What needs to be done → Starting with the line that contains "put_map (rs_trans_info m));" and stopping after the line that contains "rewrite <- !app_assoc, get_put_str", copy the entries below exactly. Include nothing else.

Material for this exercise →
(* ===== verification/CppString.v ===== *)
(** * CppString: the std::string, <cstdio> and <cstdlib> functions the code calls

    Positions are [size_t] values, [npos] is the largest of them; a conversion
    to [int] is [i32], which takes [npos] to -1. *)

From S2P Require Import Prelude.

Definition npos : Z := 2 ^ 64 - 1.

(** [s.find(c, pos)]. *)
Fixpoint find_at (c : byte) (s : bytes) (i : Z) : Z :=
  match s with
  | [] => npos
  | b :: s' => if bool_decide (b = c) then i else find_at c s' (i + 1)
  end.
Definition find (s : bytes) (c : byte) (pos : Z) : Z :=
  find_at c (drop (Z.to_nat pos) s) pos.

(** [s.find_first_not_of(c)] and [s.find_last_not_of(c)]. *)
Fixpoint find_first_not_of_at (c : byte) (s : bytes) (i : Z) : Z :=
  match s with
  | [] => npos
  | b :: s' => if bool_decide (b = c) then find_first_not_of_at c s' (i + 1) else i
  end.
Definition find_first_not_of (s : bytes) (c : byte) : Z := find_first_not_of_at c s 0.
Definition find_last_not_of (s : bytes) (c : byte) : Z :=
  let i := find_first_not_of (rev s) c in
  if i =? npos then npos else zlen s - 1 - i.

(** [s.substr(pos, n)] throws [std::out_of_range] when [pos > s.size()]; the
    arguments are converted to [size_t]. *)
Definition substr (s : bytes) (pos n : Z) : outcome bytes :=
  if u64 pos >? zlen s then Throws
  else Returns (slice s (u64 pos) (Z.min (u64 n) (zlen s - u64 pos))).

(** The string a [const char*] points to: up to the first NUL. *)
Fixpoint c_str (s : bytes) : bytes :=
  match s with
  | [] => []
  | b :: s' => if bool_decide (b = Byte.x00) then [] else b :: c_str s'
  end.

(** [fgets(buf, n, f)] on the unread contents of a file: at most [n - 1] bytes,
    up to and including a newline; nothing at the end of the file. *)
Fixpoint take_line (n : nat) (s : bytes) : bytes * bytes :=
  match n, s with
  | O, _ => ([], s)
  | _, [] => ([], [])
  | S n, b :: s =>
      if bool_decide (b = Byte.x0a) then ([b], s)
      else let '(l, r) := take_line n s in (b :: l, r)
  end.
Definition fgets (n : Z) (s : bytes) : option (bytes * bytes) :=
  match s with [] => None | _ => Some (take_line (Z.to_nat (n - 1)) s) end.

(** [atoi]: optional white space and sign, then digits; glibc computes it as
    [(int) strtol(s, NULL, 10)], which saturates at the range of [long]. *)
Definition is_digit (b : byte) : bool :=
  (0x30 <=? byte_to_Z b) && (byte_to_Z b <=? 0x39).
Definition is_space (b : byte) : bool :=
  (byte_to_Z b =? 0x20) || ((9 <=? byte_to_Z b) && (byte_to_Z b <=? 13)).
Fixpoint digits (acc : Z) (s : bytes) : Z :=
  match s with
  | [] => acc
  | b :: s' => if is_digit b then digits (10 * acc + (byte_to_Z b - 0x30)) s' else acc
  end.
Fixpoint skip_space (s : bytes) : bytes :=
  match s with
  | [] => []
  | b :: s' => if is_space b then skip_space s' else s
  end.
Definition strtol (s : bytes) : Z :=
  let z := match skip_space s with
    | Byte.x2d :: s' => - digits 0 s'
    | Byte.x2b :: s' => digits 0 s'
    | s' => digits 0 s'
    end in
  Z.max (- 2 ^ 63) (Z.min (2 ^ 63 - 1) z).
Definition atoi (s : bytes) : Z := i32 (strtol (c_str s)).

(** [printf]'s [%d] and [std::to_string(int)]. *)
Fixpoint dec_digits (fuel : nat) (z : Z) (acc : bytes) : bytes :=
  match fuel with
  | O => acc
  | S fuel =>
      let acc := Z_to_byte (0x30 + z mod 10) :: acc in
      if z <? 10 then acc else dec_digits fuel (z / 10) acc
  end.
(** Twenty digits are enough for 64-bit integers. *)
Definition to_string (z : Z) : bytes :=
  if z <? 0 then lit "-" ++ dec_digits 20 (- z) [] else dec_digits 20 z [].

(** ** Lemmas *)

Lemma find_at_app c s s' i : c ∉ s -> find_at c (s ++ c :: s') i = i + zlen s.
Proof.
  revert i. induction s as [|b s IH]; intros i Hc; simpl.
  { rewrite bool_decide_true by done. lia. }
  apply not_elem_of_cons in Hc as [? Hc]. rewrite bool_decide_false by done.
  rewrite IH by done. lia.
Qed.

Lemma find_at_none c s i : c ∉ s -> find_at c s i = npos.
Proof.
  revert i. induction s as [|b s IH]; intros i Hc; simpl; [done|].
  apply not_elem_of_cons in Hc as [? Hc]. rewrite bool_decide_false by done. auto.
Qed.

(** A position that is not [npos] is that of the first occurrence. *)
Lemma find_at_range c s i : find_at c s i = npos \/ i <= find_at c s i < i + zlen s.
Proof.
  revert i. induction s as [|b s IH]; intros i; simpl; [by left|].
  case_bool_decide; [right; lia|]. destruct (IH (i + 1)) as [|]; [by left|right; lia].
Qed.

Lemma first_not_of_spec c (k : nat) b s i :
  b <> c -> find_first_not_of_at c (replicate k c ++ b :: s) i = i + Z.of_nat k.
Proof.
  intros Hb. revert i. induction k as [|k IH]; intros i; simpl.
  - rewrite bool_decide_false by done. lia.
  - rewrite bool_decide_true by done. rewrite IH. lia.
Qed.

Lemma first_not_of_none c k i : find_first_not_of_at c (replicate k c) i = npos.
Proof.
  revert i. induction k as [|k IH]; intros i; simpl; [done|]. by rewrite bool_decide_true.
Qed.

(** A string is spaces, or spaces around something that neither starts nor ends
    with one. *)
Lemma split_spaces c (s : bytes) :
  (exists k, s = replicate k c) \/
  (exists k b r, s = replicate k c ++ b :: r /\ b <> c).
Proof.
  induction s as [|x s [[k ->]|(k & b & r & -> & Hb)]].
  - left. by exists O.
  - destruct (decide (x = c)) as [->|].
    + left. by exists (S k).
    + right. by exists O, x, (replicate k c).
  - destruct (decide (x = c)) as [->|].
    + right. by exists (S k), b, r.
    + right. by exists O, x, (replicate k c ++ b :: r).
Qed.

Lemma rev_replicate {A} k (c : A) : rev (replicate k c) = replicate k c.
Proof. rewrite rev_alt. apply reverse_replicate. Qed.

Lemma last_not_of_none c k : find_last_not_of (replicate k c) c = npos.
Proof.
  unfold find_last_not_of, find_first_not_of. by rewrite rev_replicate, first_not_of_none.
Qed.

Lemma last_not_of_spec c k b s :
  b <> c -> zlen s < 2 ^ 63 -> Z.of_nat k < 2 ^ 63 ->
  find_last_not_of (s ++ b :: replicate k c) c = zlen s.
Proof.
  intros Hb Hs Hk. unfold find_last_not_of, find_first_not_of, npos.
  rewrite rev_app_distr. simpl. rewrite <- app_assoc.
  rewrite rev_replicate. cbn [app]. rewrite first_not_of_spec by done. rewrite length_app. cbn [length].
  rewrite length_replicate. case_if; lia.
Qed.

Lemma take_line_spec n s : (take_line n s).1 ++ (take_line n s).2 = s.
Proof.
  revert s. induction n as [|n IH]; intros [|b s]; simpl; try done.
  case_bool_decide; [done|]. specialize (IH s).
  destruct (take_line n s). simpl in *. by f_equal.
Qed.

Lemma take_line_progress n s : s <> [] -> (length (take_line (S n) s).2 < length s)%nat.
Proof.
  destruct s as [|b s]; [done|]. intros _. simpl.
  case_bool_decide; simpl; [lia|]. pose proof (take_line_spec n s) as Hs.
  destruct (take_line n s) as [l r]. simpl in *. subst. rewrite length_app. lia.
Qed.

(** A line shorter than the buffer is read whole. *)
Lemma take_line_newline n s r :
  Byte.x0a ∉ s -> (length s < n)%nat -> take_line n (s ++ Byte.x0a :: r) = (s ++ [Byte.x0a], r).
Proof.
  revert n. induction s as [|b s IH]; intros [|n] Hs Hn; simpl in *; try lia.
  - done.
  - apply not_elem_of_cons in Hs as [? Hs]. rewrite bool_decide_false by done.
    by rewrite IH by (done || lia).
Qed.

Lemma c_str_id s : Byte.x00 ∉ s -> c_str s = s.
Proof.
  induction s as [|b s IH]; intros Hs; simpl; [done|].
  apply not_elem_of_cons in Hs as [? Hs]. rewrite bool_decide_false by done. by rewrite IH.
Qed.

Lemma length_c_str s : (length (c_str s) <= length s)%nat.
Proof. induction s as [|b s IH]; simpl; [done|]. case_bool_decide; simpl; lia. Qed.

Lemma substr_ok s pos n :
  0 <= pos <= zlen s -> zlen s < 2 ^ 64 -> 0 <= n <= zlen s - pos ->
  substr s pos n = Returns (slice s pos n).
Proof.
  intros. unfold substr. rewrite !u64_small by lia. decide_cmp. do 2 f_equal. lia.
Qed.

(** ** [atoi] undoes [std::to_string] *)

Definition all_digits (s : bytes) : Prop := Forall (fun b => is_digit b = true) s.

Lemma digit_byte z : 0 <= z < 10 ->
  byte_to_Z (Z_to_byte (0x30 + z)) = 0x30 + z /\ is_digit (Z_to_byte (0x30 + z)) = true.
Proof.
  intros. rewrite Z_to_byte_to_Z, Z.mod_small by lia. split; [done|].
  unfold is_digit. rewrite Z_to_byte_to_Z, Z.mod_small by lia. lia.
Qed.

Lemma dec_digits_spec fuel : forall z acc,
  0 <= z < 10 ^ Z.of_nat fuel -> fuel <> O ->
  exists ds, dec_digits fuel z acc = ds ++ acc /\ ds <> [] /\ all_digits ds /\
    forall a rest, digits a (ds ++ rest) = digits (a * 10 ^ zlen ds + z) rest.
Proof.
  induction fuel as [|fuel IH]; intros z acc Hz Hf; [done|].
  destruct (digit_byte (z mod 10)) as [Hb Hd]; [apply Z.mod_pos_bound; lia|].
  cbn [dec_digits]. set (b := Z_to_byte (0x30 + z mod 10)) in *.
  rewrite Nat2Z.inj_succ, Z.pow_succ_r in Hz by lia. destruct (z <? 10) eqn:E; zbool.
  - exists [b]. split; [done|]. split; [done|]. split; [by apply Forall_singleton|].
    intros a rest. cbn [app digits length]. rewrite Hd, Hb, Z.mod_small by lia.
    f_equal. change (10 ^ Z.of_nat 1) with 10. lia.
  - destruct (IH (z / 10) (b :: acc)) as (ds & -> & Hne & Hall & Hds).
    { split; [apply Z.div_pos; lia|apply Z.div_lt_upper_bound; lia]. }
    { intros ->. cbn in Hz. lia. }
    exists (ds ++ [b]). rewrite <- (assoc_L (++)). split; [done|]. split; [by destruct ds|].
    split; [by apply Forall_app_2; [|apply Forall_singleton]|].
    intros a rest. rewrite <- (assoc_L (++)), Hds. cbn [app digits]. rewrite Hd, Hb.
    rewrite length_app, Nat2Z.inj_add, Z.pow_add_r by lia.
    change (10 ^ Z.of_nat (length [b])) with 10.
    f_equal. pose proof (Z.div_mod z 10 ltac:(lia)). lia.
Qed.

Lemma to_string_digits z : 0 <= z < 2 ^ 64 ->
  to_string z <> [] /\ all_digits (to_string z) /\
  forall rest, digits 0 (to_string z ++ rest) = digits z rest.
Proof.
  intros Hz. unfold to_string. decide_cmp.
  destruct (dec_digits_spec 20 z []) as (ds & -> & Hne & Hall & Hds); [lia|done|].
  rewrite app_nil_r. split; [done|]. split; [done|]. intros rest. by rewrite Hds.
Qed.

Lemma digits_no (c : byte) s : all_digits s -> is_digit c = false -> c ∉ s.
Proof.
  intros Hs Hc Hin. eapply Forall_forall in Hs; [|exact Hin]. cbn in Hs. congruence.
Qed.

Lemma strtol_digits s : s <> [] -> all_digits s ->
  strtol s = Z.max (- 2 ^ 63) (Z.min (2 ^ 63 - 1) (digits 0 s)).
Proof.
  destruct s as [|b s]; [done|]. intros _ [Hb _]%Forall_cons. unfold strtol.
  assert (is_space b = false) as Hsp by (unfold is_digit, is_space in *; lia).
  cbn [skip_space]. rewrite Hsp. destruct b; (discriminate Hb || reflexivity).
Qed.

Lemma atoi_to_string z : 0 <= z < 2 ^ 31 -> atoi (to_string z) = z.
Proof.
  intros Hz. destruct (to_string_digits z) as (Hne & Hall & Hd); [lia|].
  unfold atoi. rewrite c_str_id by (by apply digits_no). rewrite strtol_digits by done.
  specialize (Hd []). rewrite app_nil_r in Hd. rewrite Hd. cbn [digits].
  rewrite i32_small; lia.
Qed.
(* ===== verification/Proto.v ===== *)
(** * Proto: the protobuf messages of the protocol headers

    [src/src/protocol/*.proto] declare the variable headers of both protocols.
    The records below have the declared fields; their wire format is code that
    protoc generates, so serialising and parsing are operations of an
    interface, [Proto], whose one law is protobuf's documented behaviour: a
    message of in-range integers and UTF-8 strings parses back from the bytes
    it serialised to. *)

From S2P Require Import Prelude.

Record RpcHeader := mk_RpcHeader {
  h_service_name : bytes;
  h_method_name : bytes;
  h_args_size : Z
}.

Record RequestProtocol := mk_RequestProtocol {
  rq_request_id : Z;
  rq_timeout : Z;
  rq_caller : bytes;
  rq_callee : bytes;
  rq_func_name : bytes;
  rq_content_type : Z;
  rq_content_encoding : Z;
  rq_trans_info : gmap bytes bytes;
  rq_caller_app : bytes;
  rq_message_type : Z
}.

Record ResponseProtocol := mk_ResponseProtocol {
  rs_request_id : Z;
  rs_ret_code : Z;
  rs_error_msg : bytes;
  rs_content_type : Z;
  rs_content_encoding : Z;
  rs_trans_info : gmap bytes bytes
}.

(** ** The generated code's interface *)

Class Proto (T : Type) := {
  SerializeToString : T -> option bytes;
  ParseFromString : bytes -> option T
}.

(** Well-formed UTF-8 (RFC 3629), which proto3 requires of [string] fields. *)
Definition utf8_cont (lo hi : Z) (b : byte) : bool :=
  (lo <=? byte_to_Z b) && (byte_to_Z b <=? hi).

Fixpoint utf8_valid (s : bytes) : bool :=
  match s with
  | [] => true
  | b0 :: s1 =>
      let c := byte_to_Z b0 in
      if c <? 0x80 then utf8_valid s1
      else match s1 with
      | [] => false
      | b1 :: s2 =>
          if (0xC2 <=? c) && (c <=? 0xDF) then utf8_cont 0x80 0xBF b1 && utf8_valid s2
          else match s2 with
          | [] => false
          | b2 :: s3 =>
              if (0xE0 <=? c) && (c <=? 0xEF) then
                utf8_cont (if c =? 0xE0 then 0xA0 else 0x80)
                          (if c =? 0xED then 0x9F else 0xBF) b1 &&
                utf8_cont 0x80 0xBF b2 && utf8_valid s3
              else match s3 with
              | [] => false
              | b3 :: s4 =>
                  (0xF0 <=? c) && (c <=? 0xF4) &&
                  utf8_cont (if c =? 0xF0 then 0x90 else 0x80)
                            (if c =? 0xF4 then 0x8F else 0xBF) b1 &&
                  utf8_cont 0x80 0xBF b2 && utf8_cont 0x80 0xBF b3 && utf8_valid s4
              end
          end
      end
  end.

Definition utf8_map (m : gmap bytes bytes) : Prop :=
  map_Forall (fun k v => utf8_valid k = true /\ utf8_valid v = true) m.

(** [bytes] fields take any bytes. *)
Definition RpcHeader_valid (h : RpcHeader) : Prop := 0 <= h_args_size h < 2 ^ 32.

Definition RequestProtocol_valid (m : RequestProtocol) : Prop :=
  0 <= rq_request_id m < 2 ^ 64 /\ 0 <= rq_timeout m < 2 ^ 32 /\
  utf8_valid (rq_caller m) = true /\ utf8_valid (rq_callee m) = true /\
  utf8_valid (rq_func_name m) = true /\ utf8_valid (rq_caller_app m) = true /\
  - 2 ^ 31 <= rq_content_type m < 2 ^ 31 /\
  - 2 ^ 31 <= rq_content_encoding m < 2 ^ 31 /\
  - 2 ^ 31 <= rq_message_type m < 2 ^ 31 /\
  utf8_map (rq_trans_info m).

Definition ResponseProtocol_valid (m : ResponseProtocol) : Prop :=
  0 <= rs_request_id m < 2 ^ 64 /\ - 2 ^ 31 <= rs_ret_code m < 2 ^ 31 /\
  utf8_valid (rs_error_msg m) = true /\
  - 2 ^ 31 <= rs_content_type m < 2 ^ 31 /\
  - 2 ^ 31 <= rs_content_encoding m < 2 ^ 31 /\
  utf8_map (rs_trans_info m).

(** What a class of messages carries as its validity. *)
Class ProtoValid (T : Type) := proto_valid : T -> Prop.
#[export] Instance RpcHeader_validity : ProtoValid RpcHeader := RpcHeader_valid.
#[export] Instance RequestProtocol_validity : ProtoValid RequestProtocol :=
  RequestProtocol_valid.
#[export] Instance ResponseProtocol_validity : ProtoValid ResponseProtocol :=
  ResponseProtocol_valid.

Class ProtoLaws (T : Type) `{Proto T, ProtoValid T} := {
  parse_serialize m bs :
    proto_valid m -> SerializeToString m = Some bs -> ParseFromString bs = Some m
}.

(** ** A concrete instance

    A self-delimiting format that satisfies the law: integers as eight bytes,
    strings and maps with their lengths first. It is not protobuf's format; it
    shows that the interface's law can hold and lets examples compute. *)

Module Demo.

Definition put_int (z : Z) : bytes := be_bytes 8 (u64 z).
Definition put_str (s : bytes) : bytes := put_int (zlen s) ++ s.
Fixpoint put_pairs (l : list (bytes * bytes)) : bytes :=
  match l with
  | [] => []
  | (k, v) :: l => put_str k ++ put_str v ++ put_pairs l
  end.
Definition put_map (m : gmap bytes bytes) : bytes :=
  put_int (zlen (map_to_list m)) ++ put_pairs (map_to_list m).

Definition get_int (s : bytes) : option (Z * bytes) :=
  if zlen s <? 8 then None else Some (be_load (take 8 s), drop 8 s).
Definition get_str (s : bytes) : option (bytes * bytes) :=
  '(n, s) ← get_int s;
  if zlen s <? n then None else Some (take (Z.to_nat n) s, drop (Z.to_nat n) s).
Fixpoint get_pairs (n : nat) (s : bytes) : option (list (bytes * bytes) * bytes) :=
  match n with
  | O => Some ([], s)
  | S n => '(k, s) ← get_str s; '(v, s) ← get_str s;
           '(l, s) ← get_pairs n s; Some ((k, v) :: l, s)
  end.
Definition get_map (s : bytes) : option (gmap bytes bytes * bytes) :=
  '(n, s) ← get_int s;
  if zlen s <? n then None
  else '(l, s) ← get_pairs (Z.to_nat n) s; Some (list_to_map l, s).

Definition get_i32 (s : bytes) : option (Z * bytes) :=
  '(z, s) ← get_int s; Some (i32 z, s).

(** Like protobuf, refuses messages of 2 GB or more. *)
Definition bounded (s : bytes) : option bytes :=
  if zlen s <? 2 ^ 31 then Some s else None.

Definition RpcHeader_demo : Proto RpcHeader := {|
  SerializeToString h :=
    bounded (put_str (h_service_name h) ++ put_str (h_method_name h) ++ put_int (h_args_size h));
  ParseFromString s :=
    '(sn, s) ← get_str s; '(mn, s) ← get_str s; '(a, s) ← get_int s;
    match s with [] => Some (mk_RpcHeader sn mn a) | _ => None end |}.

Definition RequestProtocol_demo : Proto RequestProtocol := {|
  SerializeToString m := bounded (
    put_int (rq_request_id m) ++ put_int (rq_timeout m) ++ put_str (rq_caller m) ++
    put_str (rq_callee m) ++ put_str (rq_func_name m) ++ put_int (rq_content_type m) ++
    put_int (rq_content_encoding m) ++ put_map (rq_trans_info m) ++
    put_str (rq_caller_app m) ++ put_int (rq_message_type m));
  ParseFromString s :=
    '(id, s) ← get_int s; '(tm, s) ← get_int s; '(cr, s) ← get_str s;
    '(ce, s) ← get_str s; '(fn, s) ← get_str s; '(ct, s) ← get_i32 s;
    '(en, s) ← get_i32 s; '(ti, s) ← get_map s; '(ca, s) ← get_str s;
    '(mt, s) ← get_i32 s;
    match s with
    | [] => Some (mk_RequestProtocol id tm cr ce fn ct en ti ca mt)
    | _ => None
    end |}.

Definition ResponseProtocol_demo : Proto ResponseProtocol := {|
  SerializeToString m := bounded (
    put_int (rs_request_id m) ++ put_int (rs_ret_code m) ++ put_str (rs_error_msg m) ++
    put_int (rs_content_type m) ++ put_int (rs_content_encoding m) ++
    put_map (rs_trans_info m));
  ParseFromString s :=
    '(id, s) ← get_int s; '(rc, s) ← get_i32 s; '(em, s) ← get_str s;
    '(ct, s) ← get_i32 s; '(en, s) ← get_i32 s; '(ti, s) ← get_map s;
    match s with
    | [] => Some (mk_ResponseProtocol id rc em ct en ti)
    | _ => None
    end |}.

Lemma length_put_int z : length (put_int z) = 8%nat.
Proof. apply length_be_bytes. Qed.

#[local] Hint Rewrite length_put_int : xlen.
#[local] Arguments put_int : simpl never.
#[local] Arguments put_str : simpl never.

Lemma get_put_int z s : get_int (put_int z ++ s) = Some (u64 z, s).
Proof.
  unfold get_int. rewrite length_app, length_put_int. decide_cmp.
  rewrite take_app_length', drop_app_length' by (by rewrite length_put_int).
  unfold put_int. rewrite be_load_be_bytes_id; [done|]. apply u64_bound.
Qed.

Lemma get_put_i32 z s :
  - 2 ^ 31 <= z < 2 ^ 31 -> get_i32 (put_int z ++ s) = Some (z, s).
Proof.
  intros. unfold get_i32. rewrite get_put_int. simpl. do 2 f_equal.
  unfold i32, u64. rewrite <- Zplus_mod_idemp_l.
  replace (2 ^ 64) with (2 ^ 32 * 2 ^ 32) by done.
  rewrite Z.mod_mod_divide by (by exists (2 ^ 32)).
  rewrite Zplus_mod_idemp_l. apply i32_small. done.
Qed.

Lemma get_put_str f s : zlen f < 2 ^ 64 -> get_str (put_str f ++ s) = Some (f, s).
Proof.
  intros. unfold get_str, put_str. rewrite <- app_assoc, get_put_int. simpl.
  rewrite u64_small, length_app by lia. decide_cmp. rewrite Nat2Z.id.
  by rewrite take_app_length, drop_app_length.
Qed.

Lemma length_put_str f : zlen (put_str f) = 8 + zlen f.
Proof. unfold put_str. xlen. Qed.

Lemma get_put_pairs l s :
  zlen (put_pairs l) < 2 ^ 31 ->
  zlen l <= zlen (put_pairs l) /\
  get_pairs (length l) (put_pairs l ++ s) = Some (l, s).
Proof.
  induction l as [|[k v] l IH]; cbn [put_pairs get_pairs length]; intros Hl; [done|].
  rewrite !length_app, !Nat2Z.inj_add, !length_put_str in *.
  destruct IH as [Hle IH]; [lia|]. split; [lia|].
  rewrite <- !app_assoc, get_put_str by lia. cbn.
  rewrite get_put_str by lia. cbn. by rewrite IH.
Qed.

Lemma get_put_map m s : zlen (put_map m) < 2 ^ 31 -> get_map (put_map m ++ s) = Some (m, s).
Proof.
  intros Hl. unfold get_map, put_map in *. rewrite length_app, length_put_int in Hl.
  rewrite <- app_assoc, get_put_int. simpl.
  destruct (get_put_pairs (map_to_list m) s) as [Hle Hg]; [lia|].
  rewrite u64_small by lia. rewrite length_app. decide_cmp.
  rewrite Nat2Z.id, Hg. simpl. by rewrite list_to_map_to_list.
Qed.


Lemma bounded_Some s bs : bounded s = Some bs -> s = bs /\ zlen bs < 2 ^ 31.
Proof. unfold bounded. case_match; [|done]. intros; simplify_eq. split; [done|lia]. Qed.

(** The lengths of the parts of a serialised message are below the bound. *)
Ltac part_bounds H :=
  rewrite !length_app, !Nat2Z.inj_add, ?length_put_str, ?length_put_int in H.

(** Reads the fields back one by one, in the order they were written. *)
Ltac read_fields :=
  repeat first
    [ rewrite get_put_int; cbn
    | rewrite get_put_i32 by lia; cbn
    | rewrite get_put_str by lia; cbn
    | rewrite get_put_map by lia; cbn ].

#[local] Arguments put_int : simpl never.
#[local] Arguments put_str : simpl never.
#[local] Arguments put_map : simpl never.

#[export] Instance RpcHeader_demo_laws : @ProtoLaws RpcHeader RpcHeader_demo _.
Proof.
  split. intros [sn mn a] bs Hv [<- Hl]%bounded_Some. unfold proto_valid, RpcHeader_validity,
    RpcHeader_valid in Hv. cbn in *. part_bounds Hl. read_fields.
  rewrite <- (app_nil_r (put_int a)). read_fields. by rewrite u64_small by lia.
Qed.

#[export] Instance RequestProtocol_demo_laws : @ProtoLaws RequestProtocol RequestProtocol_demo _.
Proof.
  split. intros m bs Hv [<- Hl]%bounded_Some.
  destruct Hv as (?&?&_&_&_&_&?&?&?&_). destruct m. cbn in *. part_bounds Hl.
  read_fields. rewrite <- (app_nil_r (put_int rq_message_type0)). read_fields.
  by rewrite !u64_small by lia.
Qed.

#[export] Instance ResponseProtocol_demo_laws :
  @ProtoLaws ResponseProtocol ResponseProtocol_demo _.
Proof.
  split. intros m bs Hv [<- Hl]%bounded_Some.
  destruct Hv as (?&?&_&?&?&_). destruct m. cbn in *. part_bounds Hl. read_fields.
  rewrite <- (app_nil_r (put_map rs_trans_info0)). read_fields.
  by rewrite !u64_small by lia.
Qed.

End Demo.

Finished task →
    put_map (rs_trans_info m));
  ParseFromString s :=
    '(id, s) ← get_int s; '(rc, s) ← get_i32 s; '(em, s) ← get_str s;
    '(ct, s) ← get_i32 s; '(en, s) ← get_i32 s; '(ti, s) ← get_map s;
    match s with
    | [] => Some (mk_ResponseProtocol id rc em ct en ti)
    | _ => None
    end |}.

Lemma length_put_int z : length (put_int z) = 8%nat.
Proof. apply length_be_bytes. Qed.

#[local] Hint Rewrite length_put_int : xlen.
#[local] Arguments put_int : simpl never.
#[local] Arguments put_str : simpl never.

Lemma get_put_int z s : get_int (put_int z ++ s) = Some (u64 z, s).
Proof.
  unfold get_int. rewrite length_app, length_put_int. decide_cmp.
  rewrite take_app_length', drop_app_length' by (by rewrite length_put_int).
  unfold put_int. rewrite be_load_be_bytes_id; [done|]. apply u64_bound.
Qed.

Lemma get_put_i32 z s :
  - 2 ^ 31 <= z < 2 ^ 31 -> get_i32 (put_int z ++ s) = Some (z, s).
Proof.
  intros. unfold get_i32. rewrite get_put_int. simpl. do 2 f_equal.
  unfold i32, u64. rewrite <- Zplus_mod_idemp_l.
  replace (2 ^ 64) with (2 ^ 32 * 2 ^ 32) by done.
  rewrite Z.mod_mod_divide by (by exists (2 ^ 32)).
  rewrite Zplus_mod_idemp_l. apply i32_small. done.
Qed.

Lemma get_put_str f s : zlen f < 2 ^ 64 -> get_str (put_str f ++ s) = Some (f, s).
Proof.
  intros. unfold get_str, put_str. rewrite <- app_assoc, get_put_int. simpl.
  rewrite u64_small, length_app by lia. decide_cmp. rewrite Nat2Z.id.
  by rewrite take_app_length, drop_app_length.
Qed.

Lemma length_put_str f : zlen (put_str f) = 8 + zlen f.
Proof. unfold put_str. xlen. Qed.

Lemma get_put_pairs l s :
  zlen (put_pairs l) < 2 ^ 31 ->
  zlen l <= zlen (put_pairs l) /\
  get_pairs (length l) (put_pairs l ++ s) = Some (l, s).
Proof.
  induction l as [|[k v] l IH]; cbn [put_pairs get_pairs length]; intros Hl; [done|].
  rewrite !length_app, !Nat2Z.inj_add, !length_put_str in *.
  destruct IH as [Hle IH]; [lia|]. split; [lia|].
  rewrite <- !app_assoc, get_put_str by lia. cbn.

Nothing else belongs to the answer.